Exercise directions:
Each line in the records below, from the one that contains "o (fun x => k))" to the one that contains "(** [x.name] for", should be reproduced exactly, the first and last included.

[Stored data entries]
§

(** * HTMLGen: the container composition model

    A shallow embedding of [HTMLGen.py]: Python objects as an inductive type
    of values, the mutable [contents] lists and [attrs] dictionaries of the
    containers as cells of an explicit store, methods as functions in a
    state-and-exception monad over that store.  The two recursive methods of
    the library, [HTMLContainer._r_flatten] and [str], recurse through
    values that are read back from the store, so they take the depth of
    Python's call stack still available as a first argument. *)

From stdpp Require Import base option list strings.
From Stdlib Require Import ZArith Lia Ascii DecimalString.

Set Warnings "-register-all".

Local Open Scope string_scope.
Local Open Scope Z_scope.
Local Open Scope nat_scope.
Local Open Scope list_scope.

(** ** Values *)

(** A location names a mutable object of the heap: a Python [list] (the
    [contents] of a container) or a [dict] (its [attrs]). *)
Abbreviation loc := nat (only parsing).

(** The [Pseudotag] subclasses of the module that build pages ([LABIN],
    whose heart takes a dictionary as a positional argument, is left
    out). *)
Inductive pseudotag := SIMPLEPAGE | PAGE | JQPAGE.

(** Python objects, as far as the library looks at them.
    - [VStr], [VInt], [VBool]: the builtin [str], [int] and [bool]
      ([True], [False]);
    - [VObj s m it]: any other object that is neither a number nor an
      [HTMLContainer], described by the three things the library can ask
      of it: [s] is [str(x)]; [m] is the truth value of [x._HTMLAtomic]
      when [x] has such an attribute; [it] is the sequence [iter(x)] yields
      when [x] is iterable ([None] when [iter(x)] raises [TypeError]).  A
      list, a tuple or a generator is a [VObj] with [m = None] and
      [it = Some _];
    - [VTagList], [VTag], [VPseudotag]: instances of the three container
      classes with their instance attributes; [contents] and [attrs] are
      references to a list and to a dictionary of the store.  The
      [tagName] and the [tagType] of a [Tag] are whatever objects its
      constructor was given: [digest] stores them as they come. *)
Inductive value : Type :=
| VStr (s : string)
| VInt (z : Z)
| VBool (b : bool)
| VObj (str_ : string) (HTMLAtomic_ : option bool) (iter_ : option (list value))
| VTagList (extraArgs : list value) (contents attrs : loc)
| VTag (tagName tagType : value) (extraArgs : list value)
       (contents attrs : loc)
| VPseudotag (k : pseudotag) (inner outer : value) (extraArgs : list value)
             (contents attrs : loc).

(** A builtin list or tuple of values (its [str] is never taken by the
    library: a list passed as contents is flattened away). *)
Definition VList (xs : list value) : value := VObj "[...]" None (Some xs).

(** An object that is neither a string, nor marked, nor iterable. *)
Definition VOpaque (s : string) : value := VObj s None None.

(** ** Dictionaries

    A [dict] keeps its keys unique and in insertion order, and the order
    shows in the rendered open tag: an association list. *)
Abbreviation dict := (list (string * value)) (only parsing).

(** [d[k] = v]: an existing key keeps its position. *)
Fixpoint dict_set (k : string) (v : value) (d : dict) : dict :=
  match d with
  | [] => [(k, v)]
  | (k', v') :: d' =>
      if String.eqb k k' then (k', v) :: d' else (k', v') :: dict_set k v d'
  end.

(** [d.update(new)]. *)
Definition dict_update (d new : dict) : dict :=
  fold_left (fun acc kv => dict_set kv.1 kv.2 acc) new d.

Fixpoint dict_get (k : string) (d : dict) : option value :=
  match d with
  | [] => None
  | (k', v) :: d' => if String.eqb k k' then Some v else dict_get k d'
  end.

(** [del d[k]] for a key that may be absent. *)
Definition dict_del (k : string) (d : dict) : dict :=
  List.filter (fun kv => negb (String.eqb k kv.1)) d.

(** ** The store *)

Record store := Store {
  lists : list (list value);
  dicts : list dict
}.

Definition empty_store : store := Store [] [].

(** The list at a location.  Every container gets its [contents] from its
    constructor, which allocates it; a location outside the store reads as
    the empty list. *)
Definition read_list (st : store) (l : loc) : list value :=
  default [] (lists st !! l).

Definition read_dict (st : store) (l : loc) : dict :=
  default [] (dicts st !! l).

(** ** Results and the state monad *)

Inductive exn := ValueError | TypeError | AttributeError | IndexError | NameError.

(** A call returns, raises, or exhausts the call stack ([NoStack], Python's
    [RecursionError]; with an unbounded stack, a call that does not
    return). *)
Inductive outcome (A : Type) : Type :=
| Ret (a : A)
| Raise (e : exn)
| NoStack.
Arguments Ret {A} a.
Arguments Raise {A} e.
Arguments NoStack {A}.

Definition obind {A B} (o : outcome A) (k : A -> outcome B) : outcome B :=
  match o with
  | Ret a => k a
  | Raise e => Raise e
  | NoStack => NoStack
  end.

Definition M (A : Type) : Type := store -> outcome A * store.

Definition ret {A} (a : A) : M A := fun st => (Ret a, st).
Definition raise {A} (e : exn) : M A := fun st => (Raise e, st).
Definition no_stack {A} : M A := fun st => (NoStack, st).

Definition bind {A B} (m : M A) (k : A -> M B) : M B :=
  fun st =>
    match m st with
    | (Ret a, st') => k a st'
    | (Raise e, st') => (Raise e, st')
    | (NoStack, st') => (NoStack, st')
    end.

(** A computation that only reads the store. *)
Definition lift {A} (o : outcome A) : M A := fun st => (o, st).

Declare Scope py_scope.
Delimit Scope py_scope with py.
Notation "'do' x <- m ;; k" := (bind m (fun x => k))
  (at level 10, x name, m at level 99, k at level 200) : py_scope.
Notation "'do' ' p <- m ;; k" := (bind m (fun x => let 'p := x in k))
  (at level 10, p pattern, m at level 99, k at level 200) : py_scope.
Notation "'try' x <- o ;; k" := (obind o (fun x => k))
  (at level 10, x name, o at level 99, k at level 200) : py_scope.
Local Open Scope py_scope.

(** [for x in xs: f(x)] *)
Fixpoint for_each {A} (f : A -> M unit) (xs : list A) : M unit :=
  match xs with
  | [] => ret tt
  | x :: xs' => do _ <- f x ;; for_each f xs'
  end.

(** [map(f, xs)], forced from left to right. *)
Fixpoint omap {A B} (f : A -> outcome B) (xs : list A) : outcome (list B) :=
  match xs with
  | [] => Ret []
  | x :: xs' => try y <- f x ;; try ys <- omap f xs' ;; Ret (y :: ys)
  end.

(** [[]], [{...}]: a new object of the heap. *)
Definition new_list (xs : list value) : M loc :=
  fun st => (Ret (length (lists st)), Store (lists st ++ [xs]) (dicts st)).

Definition new_dict (d : dict) : M loc :=
  fun st => (Ret (length (dicts st)), Store (lists st) (dicts st ++ [d])).

(** [l.append(x)], in place. *)
Definition list_append (l : loc) (x : value) : M unit :=
  fun st => (Ret tt, Store (alter (fun xs => xs ++ [x]) l (lists st)) (dicts st)).

(** [l[i] = x], in place. *)
Definition list_setitem (l : loc) (i : nat) (x : value) : M unit :=
  fun st =>
    if bool_decide (i < length (read_list st l)) then
      (Ret tt, Store (alter (fun xs => <[i:=x]> xs) l (lists st)) (dicts st))
    else (Raise IndexError, st).

(** ** Strings of builtin values *)

Definition dquote : string := String "034"%char EmptyString.

Definition str_int (z : Z) : string := NilZero.string_of_int (Z.to_int z).

Definition str_bool (b : bool) : string := if b then "True" else "False".

(** [sep.join(parts)] *)
Definition join (sep : string) (parts : list string) : string :=
  String.concat sep parts.

(** ** Instance attributes of a container *)

Definition extraArgs (x : value) : option (list value) :=
  match x with
  | VTagList e _ _ | VTag _ _ e _ _ | VPseudotag _ _ _ e _ _ => Some e
  | _ => None
  end.

Definition contents (x : value) : option loc :=
  match x with
  | VTagList _ c _ | VTag _ _ _ c _ | VPseudotag _ _ _ _ c _ => Some c
  | _ => None
  end.

Definition attrs (x : value) : option loc :=
  match x with
  | VTagList _ _ a | VTag _ _ _ _ a | VPseudotag _ _ _ _ _ a => Some a
  | _ => None
  end.

(** [x.name] for an instance attribute: [AttributeError] when absent. *)
Definition getattr {A} (field : value -> option A) (x : value) : M A :=
  match field x with
  | Some a => ret a
  | None => raise AttributeError
  end.

(** ** Builtins the library calls on arbitrary objects *)

Definition isinstance_str (x : value) : bool :=
  match x with VStr _ => true | _ => false end.

(** [x._HTMLAtomic], as a truth value; [None] when [hasattr] is false.  The
    class attribute is [True] in [HTMLContainer] (so for [Tag] and
    [Pseudotag], which inherit it) and [False] in [TagList]. *)
Definition _HTMLAtomic (x : value) : option bool :=
  match x with
  | VStr _ | VInt _ | VBool _ => None
  | VObj _ m _ => m
  | VTagList _ _ _ => Some false
  | VTag _ _ _ _ _ | VPseudotag _ _ _ _ _ _ => Some true
  end.

(** Whether [iter(x)] succeeds.  A container defines [__getitem__], so
    [iter] falls back on the sequence protocol. *)
Definition iterable (x : value) : bool :=
  match x with
  | VStr _ => true
  | VInt _ | VBool _ => false
  | VObj _ _ it => bool_decide (is_Some it)
  | VTagList _ _ _ | VTag _ _ _ _ _ | VPseudotag _ _ _ _ _ _ => true
  end.

(** [list(iter(x))]; [None] for the [TypeError] of a non-iterable.  A
    string yields its characters as strings of length one; a container
    yields [self[0]], [self[1]], ..., the items of its contents list. *)
Definition py_iter (st : store) (x : value) : option (list value) :=
  match x with
  | VStr s => Some (map (fun c => VStr (String c EmptyString)) (String.list_ascii_of_string s))
  | VInt _ | VBool _ => None
  | VObj _ _ it => it
  | VTagList _ c _ | VTag _ _ _ c _ | VPseudotag _ _ _ _ c _ =>
      Some (read_list st c)
  end.

(** ** class HTMLContainer *)

Module HTMLContainer.

Definition spacer : string := EmptyString.

Definition _specialAttrs : list (string * string) :=
  [("for_", "for"); ("class_", "class")].

(** [_specialAttrs.get(k, k)] *)
Definition _specialAttrs_get (k : string) : string :=
  match List.find (fun e => String.eqb k e.1) _specialAttrs with
  | Some e => e.2
  | None => k
  end.

(** [{self._specialAttrs.get(k, k) : v for k, v in attrs.items()}] *)
Definition remap_attrs (attrs : dict) : dict :=
  fold_left (fun acc kv => dict_set (_specialAttrs_get kv.1) kv.2 acc) attrs [].

Definition _atomicOverride (x : value) : bool :=
  if isinstance_str x then true
  else match _HTMLAtomic x with
       | Some true => true
       | _ => false
       end.

(** [self.contents] is the location of the list that receives the items.
    The loop runs over the items [x] has when [iter(x)] is taken; in
    [__init__] the receiving list is new, so no [x] can be changed by the
    appends while it is iterated. *)
Fixpoint _r_flatten (n : nat) (self_contents : loc) (x : value) : M unit :=
  match n with
  | O => no_stack
  | S n' =>
      if _atomicOverride x then list_append self_contents x
      else fun st =>
             match py_iter st x with
             | None => list_append self_contents x st
             | Some it => for_each (_r_flatten n' self_contents) it st
             end
  end.

(** What [digest] hands back to [__init__]: the contents to flatten, the
    class-specific arguments, and the instance with the attributes that
    [digest] has set on it, waiting for [extraArgs], [contents] and
    [attrs]. *)
Definition digested : Type :=
  list value * list value * (list value -> loc -> loc -> value).

Definition __init__ (digest : list value -> outcome digested)
    (n : nat) (args : list value) (attrs : dict) : M value :=
  do ' (temp, extraArgs, self) <- lift (digest args) ;;
  do contents <- new_list [] ;;
  do _ <- for_each (_r_flatten n contents) temp ;;
  do attrs' <- new_dict (remap_attrs attrs) ;;
  ret (self extraArgs contents attrs').

(** [type_self] is the constructor of [type(self)]. *)
Definition __call__ (type_self : nat -> list value -> dict -> M value)
    (n : nat) (self : value) (newContents : list value) (newAttrs : dict)
    : M value :=
  do self_attrs <- getattr attrs self ;;
  do self_extraArgs <- getattr extraArgs self ;;
  do self_contents <- getattr contents self ;;
  fun st =>
    let tempAttrs := dict_update (read_dict st self_attrs) newAttrs in
    type_self n (self_extraArgs ++ read_list st self_contents ++ newContents)
              tempAttrs st.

§

Exercise answer:
Notation "'try' x <- o ;; k" := (obind o (fun x => k))
  (at level 10, x name, o at level 99, k at level 200) : py_scope.
Local Open Scope py_scope.

(** [for x in xs: f(x)] *)
Fixpoint for_each {A} (f : A -> M unit) (xs : list A) : M unit :=
  match xs with
  | [] => ret tt
  | x :: xs' => do _ <- f x ;; for_each f xs'
  end.

(** [map(f, xs)], forced from left to right. *)
Fixpoint omap {A B} (f : A -> outcome B) (xs : list A) : outcome (list B) :=
  match xs with
  | [] => Ret []
  | x :: xs' => try y <- f x ;; try ys <- omap f xs' ;; Ret (y :: ys)
  end.

(** [[]], [{...}]: a new object of the heap. *)
Definition new_list (xs : list value) : M loc :=
  fun st => (Ret (length (lists st)), Store (lists st ++ [xs]) (dicts st)).

Definition new_dict (d : dict) : M loc :=
  fun st => (Ret (length (dicts st)), Store (lists st) (dicts st ++ [d])).

(** [l.append(x)], in place. *)
Definition list_append (l : loc) (x : value) : M unit :=
  fun st => (Ret tt, Store (alter (fun xs => xs ++ [x]) l (lists st)) (dicts st)).

(** [l[i] = x], in place. *)
Definition list_setitem (l : loc) (i : nat) (x : value) : M unit :=
  fun st =>
    if bool_decide (i < length (read_list st l)) then
      (Ret tt, Store (alter (fun xs => <[i:=x]> xs) l (lists st)) (dicts st))
    else (Raise IndexError, st).

(** ** Strings of builtin values *)

Definition dquote : string := String "034"%char EmptyString.

Definition str_int (z : Z) : string := NilZero.string_of_int (Z.to_int z).

Definition str_bool (b : bool) : string := if b then "True" else "False".

(** [sep.join(parts)] *)
Definition join (sep : string) (parts : list string) : string :=
  String.concat sep parts.

(** ** Instance attributes of a container *)

Definition extraArgs (x : value) : option (list value) :=
  match x with
  | VTagList e _ _ | VTag _ _ e _ _ | VPseudotag _ _ _ e _ _ => Some e
  | _ => None
  end.

Definition contents (x : value) : option loc :=
  match x with
  | VTagList _ c _ | VTag _ _ _ c _ | VPseudotag _ _ _ _ c _ => Some c
  | _ => None
  end.

Definition attrs (x : value) : option loc :=
  match x with
  | VTagList _ _ a | VTag _ _ _ _ a | VPseudotag _ _ _ _ _ a => Some a
  | _ => None
  end.

(** [x.name] for an instance attribute: [AttributeError] when absent. *)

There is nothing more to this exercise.